SOURCE RECORDS:

━━━━━━━━━━━━━━━━━━━━━━━━━━━━━━

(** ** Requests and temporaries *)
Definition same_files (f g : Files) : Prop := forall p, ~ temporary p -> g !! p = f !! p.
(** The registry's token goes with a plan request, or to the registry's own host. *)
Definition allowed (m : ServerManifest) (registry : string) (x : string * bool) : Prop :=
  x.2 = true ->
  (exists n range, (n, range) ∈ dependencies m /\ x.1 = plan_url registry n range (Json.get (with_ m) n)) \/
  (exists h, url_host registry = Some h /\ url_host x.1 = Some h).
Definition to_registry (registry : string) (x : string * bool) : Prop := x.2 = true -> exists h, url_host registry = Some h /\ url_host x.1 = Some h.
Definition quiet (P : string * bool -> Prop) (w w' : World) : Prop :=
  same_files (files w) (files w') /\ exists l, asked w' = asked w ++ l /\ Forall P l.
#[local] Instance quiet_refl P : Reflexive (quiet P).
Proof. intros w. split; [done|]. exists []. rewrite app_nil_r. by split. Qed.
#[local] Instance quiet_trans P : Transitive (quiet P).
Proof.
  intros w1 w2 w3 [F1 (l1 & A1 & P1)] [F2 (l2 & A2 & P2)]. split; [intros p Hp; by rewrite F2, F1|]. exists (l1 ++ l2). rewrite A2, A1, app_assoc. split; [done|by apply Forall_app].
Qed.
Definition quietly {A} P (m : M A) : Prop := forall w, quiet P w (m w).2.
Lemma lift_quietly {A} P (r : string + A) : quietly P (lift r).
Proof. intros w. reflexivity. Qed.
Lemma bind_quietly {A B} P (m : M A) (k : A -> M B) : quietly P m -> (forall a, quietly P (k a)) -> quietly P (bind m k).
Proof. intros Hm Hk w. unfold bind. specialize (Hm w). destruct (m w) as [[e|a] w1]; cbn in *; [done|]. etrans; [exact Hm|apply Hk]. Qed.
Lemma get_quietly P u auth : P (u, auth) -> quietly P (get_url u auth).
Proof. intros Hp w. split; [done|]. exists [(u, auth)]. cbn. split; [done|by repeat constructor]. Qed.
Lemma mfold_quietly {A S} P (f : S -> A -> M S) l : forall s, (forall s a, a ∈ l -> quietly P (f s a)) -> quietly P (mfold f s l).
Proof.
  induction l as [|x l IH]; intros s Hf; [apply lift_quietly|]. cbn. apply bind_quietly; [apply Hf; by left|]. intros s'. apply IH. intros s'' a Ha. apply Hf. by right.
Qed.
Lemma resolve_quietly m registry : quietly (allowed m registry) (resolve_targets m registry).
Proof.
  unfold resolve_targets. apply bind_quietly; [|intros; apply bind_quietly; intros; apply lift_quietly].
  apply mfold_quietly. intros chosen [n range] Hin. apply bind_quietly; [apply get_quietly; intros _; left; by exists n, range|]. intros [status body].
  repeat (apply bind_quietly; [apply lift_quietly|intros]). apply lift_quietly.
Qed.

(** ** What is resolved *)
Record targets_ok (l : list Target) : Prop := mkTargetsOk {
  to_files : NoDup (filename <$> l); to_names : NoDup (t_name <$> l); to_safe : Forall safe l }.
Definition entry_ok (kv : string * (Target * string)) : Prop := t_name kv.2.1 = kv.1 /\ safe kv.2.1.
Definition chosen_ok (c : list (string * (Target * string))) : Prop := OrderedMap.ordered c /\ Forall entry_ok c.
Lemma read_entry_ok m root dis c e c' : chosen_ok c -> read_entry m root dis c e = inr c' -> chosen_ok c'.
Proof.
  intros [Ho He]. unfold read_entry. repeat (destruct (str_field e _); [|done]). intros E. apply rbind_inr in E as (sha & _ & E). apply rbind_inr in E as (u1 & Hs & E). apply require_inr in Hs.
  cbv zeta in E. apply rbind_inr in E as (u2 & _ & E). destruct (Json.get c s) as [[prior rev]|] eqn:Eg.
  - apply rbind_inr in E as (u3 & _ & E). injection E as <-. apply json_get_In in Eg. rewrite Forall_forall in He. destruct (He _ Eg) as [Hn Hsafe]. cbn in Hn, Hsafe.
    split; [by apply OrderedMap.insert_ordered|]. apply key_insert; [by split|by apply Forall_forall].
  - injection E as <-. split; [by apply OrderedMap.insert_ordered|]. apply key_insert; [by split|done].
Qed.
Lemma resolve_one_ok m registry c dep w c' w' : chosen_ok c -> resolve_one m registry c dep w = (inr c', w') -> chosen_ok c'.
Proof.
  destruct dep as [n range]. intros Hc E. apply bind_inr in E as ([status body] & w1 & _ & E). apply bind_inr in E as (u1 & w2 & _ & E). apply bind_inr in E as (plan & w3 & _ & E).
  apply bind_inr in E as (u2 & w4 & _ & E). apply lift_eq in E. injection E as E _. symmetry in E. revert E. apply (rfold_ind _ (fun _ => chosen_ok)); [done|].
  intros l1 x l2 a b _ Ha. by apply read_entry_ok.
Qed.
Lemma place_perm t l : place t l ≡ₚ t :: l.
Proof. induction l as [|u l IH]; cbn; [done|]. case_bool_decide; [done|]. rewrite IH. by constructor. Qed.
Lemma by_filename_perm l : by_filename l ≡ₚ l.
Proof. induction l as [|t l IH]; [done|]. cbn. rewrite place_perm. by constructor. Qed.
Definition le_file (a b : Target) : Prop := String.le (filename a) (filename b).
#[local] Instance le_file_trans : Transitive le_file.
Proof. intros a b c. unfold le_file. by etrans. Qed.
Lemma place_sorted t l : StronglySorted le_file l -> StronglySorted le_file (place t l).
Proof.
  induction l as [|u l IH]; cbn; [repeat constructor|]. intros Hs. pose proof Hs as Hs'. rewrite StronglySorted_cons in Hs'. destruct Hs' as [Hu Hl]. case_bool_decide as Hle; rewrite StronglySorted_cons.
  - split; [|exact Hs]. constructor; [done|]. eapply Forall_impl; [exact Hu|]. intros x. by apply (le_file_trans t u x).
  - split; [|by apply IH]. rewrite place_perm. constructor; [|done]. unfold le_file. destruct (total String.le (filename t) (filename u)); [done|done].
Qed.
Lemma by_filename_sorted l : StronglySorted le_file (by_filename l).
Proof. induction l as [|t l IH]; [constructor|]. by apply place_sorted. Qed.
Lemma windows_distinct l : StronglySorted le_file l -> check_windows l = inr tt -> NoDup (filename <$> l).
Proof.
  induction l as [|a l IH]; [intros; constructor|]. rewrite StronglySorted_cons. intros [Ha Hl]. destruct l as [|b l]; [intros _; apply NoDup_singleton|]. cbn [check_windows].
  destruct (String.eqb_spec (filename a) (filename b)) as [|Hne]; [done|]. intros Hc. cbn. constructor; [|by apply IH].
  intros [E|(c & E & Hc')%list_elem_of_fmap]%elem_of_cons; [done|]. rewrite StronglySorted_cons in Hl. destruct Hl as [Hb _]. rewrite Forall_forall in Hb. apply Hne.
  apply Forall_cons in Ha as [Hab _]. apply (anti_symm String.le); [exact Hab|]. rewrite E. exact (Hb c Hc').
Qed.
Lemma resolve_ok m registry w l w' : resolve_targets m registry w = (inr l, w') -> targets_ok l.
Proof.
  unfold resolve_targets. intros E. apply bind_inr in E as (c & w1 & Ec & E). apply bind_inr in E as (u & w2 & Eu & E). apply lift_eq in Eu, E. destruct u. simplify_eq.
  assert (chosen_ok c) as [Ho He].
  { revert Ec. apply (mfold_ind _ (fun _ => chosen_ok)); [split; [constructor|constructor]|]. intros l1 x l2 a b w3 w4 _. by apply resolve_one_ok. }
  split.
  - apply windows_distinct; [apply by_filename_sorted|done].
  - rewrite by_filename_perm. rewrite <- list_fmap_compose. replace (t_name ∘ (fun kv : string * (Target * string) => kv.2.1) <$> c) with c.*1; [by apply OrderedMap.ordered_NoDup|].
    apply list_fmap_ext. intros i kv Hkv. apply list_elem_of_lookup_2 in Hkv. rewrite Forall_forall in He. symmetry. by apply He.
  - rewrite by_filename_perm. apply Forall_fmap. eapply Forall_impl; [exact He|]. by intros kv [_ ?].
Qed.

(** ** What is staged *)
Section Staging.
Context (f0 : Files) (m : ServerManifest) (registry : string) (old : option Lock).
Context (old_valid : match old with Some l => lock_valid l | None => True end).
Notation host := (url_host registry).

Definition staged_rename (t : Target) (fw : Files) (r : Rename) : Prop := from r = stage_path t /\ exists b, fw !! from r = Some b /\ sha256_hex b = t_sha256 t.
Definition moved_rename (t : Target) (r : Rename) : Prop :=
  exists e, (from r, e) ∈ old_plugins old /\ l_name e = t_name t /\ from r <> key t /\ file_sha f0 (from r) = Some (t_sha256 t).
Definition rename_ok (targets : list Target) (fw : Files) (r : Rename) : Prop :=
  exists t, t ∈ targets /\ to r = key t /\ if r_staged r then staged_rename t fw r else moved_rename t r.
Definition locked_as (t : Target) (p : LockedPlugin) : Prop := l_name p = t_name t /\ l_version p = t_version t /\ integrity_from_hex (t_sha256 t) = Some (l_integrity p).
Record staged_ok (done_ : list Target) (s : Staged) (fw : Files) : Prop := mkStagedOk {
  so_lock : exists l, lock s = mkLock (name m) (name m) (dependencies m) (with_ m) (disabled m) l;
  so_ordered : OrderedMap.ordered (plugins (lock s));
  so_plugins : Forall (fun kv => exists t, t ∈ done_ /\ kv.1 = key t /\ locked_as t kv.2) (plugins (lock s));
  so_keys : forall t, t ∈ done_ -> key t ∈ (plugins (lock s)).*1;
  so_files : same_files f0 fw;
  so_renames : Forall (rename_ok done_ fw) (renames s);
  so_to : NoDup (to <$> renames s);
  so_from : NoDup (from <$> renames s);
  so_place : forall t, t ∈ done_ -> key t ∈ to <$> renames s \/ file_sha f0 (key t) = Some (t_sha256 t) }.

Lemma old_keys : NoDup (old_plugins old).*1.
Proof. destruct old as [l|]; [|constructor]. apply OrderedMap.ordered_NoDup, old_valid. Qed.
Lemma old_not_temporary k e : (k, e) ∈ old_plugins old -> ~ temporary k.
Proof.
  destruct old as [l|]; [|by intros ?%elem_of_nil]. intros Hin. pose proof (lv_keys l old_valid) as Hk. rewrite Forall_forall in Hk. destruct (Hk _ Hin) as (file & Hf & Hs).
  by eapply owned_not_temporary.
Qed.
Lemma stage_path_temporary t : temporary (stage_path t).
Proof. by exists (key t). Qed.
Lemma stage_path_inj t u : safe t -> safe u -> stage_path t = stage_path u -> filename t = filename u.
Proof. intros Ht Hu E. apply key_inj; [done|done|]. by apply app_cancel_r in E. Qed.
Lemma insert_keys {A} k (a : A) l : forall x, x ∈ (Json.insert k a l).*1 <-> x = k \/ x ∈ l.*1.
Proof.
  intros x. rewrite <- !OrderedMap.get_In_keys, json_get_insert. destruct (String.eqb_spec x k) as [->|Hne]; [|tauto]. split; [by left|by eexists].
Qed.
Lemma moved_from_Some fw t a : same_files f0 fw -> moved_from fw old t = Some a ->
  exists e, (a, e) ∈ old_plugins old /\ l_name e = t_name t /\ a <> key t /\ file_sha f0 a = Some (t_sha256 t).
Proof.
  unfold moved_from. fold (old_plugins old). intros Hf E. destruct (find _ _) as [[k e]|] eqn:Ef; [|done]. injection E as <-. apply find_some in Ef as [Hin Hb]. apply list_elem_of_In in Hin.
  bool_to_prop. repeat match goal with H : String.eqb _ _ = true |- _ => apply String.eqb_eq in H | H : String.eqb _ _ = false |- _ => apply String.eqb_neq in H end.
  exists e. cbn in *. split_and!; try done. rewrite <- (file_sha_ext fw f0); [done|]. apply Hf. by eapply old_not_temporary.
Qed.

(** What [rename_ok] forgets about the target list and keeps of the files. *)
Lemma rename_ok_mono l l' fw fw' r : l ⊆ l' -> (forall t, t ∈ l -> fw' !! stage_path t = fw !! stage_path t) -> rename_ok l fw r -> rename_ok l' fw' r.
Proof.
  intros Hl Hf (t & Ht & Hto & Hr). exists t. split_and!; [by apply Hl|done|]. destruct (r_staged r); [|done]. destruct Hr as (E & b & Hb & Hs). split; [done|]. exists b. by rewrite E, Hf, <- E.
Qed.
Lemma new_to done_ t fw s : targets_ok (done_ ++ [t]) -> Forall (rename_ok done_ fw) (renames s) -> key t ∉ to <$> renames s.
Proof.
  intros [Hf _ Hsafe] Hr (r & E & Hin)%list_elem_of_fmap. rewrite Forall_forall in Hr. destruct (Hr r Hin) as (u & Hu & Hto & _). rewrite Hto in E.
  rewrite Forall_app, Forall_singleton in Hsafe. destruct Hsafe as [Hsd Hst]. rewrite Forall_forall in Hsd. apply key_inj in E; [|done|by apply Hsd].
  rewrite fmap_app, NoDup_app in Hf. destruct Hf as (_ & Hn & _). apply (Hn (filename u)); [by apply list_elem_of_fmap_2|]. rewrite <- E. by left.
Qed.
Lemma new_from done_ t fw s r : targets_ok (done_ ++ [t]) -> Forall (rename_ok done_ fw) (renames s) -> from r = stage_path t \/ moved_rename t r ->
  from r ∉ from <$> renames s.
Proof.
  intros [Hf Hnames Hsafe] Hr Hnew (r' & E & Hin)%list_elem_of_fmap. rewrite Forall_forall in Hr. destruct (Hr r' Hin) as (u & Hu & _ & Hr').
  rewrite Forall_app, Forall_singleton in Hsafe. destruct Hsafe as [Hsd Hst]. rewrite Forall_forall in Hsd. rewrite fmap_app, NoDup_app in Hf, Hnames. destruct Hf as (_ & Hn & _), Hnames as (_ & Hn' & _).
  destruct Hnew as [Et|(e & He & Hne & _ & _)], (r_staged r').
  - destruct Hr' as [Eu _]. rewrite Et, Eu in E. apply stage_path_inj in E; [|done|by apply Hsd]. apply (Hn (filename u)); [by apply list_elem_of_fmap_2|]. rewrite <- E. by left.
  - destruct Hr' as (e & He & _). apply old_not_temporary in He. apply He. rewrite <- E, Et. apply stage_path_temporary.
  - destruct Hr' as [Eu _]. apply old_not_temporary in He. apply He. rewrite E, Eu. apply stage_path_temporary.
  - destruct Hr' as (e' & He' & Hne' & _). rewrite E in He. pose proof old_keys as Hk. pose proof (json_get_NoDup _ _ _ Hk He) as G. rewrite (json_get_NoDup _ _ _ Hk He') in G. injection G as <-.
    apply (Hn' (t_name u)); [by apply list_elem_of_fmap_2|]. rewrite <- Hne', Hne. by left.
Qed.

━━━━━━━━━━━━━━━━━━━━━━━━━━━━━━

WHAT TO WORK ON: Take the listing above and repeat exactly the lines from the one containing "Lemma new_from done_" through the one containing "Hnames as (_ & Hn' & _).", both included.

WORKED SOLUTION:
Lemma new_from done_ t fw s r : targets_ok (done_ ++ [t]) -> Forall (rename_ok done_ fw) (renames s) -> from r = stage_path t \/ moved_rename t r ->
  from r ∉ from <$> renames s.
Proof.
  intros [Hf Hnames Hsafe] Hr Hnew (r' & E & Hin)%list_elem_of_fmap. rewrite Forall_forall in Hr. destruct (Hr r' Hin) as (u & Hu & _ & Hr').
  rewrite Forall_app, Forall_singleton in Hsafe. destruct Hsafe as [Hsd Hst]. rewrite Forall_forall in Hsd. rewrite fmap_app, NoDup_app in Hf, Hnames. destruct Hf as (_ & Hn & _), Hnames as (_ & Hn' & _).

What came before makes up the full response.